#### Work required
In the entries below, which lines run from the one containing "(** Opens the handler of the last record. *)" to the one containing "eapply bound_agrees; [|eassumption]]]."? Copy exactly those lines, ends included, and no others.

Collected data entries
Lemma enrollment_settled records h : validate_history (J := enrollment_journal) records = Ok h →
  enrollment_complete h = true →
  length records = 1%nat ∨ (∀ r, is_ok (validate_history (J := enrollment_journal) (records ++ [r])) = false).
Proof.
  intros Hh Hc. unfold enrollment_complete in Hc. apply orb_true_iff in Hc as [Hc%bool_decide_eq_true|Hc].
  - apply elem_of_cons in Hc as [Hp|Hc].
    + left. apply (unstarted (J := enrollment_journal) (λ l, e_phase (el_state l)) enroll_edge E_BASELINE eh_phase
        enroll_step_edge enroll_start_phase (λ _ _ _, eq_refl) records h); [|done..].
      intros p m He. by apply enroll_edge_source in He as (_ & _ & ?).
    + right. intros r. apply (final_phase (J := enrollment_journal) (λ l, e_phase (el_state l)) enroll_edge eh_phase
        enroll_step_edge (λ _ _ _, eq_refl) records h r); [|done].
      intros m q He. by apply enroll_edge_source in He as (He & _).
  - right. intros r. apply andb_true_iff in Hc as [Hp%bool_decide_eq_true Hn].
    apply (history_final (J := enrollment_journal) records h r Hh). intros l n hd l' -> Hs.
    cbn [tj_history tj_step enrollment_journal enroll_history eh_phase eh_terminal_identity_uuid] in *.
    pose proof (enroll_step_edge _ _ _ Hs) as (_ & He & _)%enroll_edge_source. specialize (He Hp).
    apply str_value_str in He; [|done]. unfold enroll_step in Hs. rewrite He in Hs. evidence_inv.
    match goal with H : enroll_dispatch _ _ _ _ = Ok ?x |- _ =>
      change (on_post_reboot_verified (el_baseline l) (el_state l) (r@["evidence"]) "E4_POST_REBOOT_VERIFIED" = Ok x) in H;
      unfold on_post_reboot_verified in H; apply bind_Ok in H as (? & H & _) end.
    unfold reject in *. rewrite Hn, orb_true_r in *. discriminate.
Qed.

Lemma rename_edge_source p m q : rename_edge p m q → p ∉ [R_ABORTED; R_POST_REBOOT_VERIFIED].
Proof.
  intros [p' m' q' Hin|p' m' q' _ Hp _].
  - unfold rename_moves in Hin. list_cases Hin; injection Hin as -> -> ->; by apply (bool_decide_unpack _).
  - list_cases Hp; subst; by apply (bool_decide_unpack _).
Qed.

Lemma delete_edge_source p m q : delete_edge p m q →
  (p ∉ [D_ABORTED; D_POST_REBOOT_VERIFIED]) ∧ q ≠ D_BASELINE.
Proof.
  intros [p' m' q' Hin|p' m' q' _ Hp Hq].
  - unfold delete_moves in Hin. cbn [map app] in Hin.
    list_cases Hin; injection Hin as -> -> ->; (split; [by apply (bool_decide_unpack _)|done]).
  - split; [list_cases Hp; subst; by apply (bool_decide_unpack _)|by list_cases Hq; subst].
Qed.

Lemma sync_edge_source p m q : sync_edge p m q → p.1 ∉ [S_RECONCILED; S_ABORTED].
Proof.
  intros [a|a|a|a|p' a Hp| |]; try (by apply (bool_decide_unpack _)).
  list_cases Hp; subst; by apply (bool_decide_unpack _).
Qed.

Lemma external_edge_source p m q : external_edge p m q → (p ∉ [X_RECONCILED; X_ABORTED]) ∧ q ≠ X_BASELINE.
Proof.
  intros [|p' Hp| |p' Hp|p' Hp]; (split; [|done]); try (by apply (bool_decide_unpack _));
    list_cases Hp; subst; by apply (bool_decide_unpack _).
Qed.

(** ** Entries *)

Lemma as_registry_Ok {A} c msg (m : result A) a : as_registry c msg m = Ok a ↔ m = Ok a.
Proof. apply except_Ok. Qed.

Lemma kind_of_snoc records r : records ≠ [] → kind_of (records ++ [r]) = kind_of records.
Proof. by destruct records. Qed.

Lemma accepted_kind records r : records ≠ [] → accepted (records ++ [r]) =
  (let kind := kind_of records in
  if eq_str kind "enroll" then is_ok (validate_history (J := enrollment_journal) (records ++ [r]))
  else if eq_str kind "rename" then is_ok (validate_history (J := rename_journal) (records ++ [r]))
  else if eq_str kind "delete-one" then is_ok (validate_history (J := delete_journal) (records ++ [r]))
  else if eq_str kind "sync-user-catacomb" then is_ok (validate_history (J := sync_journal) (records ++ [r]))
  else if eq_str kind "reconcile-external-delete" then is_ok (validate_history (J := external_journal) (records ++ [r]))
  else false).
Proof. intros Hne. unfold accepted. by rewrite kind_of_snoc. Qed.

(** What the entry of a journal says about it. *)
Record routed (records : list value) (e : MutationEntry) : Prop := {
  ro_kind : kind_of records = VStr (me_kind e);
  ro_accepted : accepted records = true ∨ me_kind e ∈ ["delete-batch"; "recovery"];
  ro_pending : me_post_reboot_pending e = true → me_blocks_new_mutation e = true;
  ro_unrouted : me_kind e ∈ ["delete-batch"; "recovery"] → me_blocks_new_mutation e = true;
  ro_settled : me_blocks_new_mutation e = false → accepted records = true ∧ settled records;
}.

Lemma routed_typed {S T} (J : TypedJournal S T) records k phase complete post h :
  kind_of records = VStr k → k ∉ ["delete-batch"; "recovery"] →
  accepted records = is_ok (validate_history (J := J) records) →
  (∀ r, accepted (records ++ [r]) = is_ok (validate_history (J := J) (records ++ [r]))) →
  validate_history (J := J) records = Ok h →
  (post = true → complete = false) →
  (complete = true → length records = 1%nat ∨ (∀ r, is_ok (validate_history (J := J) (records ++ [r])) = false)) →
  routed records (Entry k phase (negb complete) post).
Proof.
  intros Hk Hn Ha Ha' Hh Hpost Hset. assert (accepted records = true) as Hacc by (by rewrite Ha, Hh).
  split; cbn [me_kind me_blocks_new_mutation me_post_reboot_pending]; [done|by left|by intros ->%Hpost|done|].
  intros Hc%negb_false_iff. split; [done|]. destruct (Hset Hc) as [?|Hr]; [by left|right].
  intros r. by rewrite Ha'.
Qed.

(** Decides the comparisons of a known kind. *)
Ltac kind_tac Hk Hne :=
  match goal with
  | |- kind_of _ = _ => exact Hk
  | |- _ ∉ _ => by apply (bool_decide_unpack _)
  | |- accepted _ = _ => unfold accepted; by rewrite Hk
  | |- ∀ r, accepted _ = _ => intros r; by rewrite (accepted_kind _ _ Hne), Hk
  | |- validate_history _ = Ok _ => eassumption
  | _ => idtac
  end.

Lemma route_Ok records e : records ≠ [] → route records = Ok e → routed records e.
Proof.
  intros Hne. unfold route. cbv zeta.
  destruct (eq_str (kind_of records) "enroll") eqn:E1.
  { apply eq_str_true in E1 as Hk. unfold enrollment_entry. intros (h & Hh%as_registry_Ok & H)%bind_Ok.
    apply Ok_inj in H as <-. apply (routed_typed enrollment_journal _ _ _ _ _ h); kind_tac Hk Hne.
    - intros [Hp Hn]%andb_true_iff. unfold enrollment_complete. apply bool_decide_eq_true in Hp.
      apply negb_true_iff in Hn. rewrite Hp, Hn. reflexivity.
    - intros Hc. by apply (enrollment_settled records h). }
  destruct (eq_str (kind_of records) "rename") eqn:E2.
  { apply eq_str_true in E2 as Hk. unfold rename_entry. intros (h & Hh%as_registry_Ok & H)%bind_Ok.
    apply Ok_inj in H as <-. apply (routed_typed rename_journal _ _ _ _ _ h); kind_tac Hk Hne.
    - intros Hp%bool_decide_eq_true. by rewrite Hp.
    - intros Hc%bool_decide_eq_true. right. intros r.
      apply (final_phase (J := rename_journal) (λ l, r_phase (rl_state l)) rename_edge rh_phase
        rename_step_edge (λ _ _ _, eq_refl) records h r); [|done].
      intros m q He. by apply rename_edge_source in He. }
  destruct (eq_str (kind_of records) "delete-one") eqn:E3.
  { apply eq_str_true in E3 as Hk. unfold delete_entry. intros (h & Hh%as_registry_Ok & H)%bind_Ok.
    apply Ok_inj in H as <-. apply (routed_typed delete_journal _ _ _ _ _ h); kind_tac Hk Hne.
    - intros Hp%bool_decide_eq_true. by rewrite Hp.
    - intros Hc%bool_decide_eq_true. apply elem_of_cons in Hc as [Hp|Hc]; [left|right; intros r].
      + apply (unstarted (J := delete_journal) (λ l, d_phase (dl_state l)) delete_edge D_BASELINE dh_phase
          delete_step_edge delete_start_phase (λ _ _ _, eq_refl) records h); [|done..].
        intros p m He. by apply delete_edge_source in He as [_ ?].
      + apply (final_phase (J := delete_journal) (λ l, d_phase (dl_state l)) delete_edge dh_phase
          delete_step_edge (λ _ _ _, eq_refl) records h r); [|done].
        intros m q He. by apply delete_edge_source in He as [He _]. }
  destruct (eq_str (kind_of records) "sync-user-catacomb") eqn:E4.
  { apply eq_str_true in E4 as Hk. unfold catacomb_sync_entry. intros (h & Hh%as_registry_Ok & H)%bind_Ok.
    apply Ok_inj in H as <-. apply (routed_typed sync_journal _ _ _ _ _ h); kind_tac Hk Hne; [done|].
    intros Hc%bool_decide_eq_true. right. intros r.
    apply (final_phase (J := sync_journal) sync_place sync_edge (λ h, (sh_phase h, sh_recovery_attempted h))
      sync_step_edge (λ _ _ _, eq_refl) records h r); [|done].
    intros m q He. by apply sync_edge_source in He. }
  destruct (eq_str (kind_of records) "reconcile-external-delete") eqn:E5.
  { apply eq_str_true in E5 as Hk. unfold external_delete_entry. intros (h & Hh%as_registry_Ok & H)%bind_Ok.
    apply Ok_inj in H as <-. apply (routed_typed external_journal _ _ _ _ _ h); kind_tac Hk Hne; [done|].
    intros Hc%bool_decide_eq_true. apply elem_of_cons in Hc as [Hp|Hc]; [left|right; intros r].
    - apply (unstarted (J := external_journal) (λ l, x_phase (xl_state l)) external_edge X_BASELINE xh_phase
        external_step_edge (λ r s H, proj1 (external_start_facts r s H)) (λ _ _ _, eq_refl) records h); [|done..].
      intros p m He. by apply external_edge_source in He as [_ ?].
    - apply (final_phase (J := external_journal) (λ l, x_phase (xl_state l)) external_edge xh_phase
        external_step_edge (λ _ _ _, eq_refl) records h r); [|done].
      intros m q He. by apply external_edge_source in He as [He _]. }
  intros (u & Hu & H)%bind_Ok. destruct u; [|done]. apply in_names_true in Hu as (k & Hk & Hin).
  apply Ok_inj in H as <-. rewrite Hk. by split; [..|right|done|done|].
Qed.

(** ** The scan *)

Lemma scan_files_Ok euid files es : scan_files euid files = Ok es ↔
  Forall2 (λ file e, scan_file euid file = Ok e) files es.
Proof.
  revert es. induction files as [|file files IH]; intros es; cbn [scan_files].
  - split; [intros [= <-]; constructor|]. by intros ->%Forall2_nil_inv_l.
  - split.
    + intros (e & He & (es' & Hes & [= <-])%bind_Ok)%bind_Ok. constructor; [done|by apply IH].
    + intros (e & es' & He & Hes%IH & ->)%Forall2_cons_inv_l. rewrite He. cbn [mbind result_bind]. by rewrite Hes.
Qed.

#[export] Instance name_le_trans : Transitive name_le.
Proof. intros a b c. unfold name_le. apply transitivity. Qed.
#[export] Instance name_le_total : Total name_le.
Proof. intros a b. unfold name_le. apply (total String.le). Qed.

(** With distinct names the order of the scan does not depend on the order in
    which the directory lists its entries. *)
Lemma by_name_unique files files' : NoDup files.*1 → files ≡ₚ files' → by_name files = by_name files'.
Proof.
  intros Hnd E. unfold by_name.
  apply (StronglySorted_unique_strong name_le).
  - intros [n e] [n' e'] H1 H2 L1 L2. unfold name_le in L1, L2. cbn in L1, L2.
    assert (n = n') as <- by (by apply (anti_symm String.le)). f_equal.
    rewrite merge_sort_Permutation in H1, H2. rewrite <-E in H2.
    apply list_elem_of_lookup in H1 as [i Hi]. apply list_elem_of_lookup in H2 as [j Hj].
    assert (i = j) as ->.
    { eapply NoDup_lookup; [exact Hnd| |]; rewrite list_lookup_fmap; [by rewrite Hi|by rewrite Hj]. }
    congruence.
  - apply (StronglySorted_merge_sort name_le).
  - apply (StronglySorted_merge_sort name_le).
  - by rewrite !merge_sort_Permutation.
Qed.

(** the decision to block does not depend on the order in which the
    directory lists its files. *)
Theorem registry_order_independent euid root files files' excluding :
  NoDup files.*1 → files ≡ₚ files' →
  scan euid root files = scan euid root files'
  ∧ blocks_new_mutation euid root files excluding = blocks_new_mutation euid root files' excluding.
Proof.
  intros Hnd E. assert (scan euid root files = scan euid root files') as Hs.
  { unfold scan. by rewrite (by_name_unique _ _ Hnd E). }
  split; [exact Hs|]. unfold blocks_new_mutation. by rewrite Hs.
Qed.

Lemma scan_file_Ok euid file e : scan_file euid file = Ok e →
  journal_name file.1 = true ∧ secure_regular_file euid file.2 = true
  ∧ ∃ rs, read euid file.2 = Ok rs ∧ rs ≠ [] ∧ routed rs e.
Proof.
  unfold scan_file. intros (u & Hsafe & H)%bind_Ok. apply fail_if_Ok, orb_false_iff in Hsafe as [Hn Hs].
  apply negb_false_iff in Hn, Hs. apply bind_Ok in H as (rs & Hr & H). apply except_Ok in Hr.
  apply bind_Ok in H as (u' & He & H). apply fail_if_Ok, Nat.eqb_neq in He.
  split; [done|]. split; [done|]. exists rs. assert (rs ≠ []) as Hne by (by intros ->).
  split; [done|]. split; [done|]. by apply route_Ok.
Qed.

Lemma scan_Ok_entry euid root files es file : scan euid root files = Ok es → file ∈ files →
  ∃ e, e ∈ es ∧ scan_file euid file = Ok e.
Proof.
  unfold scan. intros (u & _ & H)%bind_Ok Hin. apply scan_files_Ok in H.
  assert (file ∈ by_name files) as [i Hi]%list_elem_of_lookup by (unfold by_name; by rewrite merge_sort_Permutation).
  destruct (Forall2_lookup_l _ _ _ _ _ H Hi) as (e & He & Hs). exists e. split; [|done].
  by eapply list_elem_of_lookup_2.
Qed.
---
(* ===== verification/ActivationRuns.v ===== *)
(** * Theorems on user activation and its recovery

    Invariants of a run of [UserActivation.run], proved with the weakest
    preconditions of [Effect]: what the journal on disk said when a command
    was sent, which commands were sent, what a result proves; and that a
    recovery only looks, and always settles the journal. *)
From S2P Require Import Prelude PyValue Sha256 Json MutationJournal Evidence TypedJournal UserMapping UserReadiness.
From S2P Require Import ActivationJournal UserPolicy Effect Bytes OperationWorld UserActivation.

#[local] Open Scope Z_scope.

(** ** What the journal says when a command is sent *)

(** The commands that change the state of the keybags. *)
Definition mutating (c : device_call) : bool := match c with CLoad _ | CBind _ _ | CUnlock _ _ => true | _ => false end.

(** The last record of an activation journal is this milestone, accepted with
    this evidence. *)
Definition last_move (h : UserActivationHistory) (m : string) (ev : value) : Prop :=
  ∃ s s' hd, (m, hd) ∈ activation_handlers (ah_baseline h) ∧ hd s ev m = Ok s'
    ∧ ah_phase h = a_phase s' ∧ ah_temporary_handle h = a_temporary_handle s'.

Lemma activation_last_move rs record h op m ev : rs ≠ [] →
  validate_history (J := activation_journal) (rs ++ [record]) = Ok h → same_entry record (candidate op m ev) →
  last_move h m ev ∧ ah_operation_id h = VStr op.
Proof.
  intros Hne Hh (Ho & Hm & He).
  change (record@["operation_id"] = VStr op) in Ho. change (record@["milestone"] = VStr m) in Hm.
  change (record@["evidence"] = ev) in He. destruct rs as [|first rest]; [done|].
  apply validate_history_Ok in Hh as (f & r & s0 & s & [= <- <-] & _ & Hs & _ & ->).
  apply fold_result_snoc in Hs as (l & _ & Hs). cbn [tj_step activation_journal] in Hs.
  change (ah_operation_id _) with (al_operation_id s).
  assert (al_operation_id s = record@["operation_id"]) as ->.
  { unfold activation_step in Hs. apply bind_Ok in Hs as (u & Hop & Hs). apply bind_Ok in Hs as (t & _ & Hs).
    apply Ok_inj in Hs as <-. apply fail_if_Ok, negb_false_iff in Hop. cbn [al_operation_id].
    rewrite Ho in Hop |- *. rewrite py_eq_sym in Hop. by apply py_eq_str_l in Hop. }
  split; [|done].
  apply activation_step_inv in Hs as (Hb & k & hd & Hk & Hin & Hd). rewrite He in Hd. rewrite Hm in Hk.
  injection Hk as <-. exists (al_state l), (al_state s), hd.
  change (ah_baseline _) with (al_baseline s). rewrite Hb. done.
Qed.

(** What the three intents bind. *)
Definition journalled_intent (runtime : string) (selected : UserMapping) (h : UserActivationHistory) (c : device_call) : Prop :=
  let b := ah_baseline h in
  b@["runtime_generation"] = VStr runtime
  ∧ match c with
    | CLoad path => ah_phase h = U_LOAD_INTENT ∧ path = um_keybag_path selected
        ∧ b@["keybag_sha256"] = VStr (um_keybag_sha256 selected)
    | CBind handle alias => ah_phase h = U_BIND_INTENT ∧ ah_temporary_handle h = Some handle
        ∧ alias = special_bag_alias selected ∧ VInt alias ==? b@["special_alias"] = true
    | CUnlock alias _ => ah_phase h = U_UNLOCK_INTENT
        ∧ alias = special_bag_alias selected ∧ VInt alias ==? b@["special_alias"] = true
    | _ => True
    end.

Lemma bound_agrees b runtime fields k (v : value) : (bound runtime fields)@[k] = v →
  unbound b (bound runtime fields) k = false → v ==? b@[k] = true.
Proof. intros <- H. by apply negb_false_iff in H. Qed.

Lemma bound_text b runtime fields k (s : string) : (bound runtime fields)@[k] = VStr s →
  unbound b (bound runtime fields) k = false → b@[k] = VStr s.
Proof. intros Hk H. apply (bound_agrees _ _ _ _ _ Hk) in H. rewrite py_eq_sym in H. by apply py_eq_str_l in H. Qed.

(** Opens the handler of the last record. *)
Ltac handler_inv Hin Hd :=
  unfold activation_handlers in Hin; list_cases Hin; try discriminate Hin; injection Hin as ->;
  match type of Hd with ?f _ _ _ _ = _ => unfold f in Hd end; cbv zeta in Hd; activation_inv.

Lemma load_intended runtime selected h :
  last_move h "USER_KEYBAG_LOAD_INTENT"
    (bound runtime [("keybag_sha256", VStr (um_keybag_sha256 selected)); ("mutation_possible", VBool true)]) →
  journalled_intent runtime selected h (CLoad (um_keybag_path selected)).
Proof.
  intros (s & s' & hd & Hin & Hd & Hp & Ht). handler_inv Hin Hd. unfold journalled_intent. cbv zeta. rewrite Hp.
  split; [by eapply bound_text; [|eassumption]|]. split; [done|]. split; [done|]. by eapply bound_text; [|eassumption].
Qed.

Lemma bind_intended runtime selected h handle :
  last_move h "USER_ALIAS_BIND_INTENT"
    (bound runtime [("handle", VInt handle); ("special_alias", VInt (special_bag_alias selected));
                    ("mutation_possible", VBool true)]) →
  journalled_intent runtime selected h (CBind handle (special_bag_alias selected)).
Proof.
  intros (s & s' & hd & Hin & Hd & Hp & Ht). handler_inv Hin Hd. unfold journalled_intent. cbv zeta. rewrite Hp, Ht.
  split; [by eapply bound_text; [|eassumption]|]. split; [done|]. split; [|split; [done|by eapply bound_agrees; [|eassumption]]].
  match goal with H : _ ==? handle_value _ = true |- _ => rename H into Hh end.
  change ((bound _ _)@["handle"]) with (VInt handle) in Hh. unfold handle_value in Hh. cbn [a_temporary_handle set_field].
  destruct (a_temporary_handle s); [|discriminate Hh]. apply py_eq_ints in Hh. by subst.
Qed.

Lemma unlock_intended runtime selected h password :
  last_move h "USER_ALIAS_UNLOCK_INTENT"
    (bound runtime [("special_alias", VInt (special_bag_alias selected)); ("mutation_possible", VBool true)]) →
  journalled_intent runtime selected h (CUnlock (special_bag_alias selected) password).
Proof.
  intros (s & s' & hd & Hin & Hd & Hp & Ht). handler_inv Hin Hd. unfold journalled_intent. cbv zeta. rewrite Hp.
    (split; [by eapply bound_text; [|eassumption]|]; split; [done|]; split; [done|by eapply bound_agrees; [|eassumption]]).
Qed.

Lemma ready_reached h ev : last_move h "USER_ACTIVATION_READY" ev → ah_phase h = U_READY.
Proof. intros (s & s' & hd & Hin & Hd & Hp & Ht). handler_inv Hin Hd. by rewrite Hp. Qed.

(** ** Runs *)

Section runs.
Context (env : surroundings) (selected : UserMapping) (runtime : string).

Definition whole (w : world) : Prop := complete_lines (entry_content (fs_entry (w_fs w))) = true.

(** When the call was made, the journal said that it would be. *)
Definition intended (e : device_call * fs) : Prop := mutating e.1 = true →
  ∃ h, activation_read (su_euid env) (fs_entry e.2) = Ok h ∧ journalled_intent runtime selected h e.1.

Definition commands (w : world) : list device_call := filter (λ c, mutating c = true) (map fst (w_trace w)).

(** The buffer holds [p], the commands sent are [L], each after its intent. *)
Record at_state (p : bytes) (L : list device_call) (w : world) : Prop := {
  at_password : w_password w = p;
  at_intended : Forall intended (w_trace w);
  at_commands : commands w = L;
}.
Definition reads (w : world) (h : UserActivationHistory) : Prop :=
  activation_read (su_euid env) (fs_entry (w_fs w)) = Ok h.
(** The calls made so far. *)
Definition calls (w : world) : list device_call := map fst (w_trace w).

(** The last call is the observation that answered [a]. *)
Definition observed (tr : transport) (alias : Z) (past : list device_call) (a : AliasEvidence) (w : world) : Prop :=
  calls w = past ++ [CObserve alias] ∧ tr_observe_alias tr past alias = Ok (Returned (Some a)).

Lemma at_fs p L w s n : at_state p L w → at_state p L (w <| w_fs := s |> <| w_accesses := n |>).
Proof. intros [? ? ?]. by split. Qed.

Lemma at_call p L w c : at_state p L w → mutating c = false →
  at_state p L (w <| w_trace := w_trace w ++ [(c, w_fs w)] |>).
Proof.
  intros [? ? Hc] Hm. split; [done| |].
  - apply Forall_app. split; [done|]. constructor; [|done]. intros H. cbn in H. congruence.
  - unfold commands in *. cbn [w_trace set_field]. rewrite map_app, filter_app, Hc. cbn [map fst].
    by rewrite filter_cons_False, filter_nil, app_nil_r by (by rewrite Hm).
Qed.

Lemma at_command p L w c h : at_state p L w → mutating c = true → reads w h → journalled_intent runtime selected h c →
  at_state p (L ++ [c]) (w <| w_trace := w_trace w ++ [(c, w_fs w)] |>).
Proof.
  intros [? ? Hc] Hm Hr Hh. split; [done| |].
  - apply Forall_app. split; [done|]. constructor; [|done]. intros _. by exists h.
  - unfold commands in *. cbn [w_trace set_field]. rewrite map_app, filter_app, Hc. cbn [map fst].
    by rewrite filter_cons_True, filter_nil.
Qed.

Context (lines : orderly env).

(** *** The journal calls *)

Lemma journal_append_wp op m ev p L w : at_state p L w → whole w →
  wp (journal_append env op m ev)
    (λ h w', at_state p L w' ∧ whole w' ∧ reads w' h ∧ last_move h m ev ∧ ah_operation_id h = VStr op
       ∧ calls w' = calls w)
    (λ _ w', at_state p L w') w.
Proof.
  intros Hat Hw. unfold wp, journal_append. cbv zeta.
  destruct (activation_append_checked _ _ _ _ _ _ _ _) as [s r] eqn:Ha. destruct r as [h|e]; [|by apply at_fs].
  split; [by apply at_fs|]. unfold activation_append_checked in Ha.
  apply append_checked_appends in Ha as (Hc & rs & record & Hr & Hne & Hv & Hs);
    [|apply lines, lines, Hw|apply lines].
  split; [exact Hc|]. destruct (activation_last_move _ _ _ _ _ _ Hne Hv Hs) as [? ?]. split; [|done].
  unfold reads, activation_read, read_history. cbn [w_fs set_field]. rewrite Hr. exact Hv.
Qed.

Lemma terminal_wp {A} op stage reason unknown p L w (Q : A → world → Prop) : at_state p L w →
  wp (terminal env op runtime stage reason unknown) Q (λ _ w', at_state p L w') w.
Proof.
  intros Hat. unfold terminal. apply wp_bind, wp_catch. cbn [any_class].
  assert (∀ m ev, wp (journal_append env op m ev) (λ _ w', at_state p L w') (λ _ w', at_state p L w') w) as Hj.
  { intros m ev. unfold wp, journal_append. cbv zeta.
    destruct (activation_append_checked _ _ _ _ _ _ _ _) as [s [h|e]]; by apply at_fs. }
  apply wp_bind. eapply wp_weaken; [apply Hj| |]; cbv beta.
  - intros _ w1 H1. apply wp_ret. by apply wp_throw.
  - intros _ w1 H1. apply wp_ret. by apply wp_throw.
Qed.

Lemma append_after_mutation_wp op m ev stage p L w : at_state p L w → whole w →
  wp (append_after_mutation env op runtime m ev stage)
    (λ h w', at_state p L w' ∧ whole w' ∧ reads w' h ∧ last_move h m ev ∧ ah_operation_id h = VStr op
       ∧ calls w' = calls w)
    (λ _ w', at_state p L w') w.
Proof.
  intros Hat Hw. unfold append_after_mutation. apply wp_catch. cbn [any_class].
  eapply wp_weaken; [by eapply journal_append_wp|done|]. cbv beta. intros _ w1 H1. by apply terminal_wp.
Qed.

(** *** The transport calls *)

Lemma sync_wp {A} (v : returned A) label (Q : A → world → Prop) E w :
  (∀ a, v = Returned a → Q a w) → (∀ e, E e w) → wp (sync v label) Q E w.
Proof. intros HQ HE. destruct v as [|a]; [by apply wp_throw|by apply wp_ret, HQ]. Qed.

#### Solution for this task
(** Opens the handler of the last record. *)
Ltac handler_inv Hin Hd :=
  unfold activation_handlers in Hin; list_cases Hin; try discriminate Hin; injection Hin as ->;
  match type of Hd with ?f _ _ _ _ = _ => unfold f in Hd end; cbv zeta in Hd; activation_inv.

Lemma load_intended runtime selected h :
  last_move h "USER_KEYBAG_LOAD_INTENT"
    (bound runtime [("keybag_sha256", VStr (um_keybag_sha256 selected)); ("mutation_possible", VBool true)]) →
  journalled_intent runtime selected h (CLoad (um_keybag_path selected)).
Proof.
  intros (s & s' & hd & Hin & Hd & Hp & Ht). handler_inv Hin Hd. unfold journalled_intent. cbv zeta. rewrite Hp.
  split; [by eapply bound_text; [|eassumption]|]. split; [done|]. split; [done|]. by eapply bound_text; [|eassumption].
Qed.

Lemma bind_intended runtime selected h handle :
  last_move h "USER_ALIAS_BIND_INTENT"
    (bound runtime [("handle", VInt handle); ("special_alias", VInt (special_bag_alias selected));
                    ("mutation_possible", VBool true)]) →
  journalled_intent runtime selected h (CBind handle (special_bag_alias selected)).
Proof.
  intros (s & s' & hd & Hin & Hd & Hp & Ht). handler_inv Hin Hd. unfold journalled_intent. cbv zeta. rewrite Hp, Ht.
  split; [by eapply bound_text; [|eassumption]|]. split; [done|]. split; [|split; [done|by eapply bound_agrees; [|eassumption]]].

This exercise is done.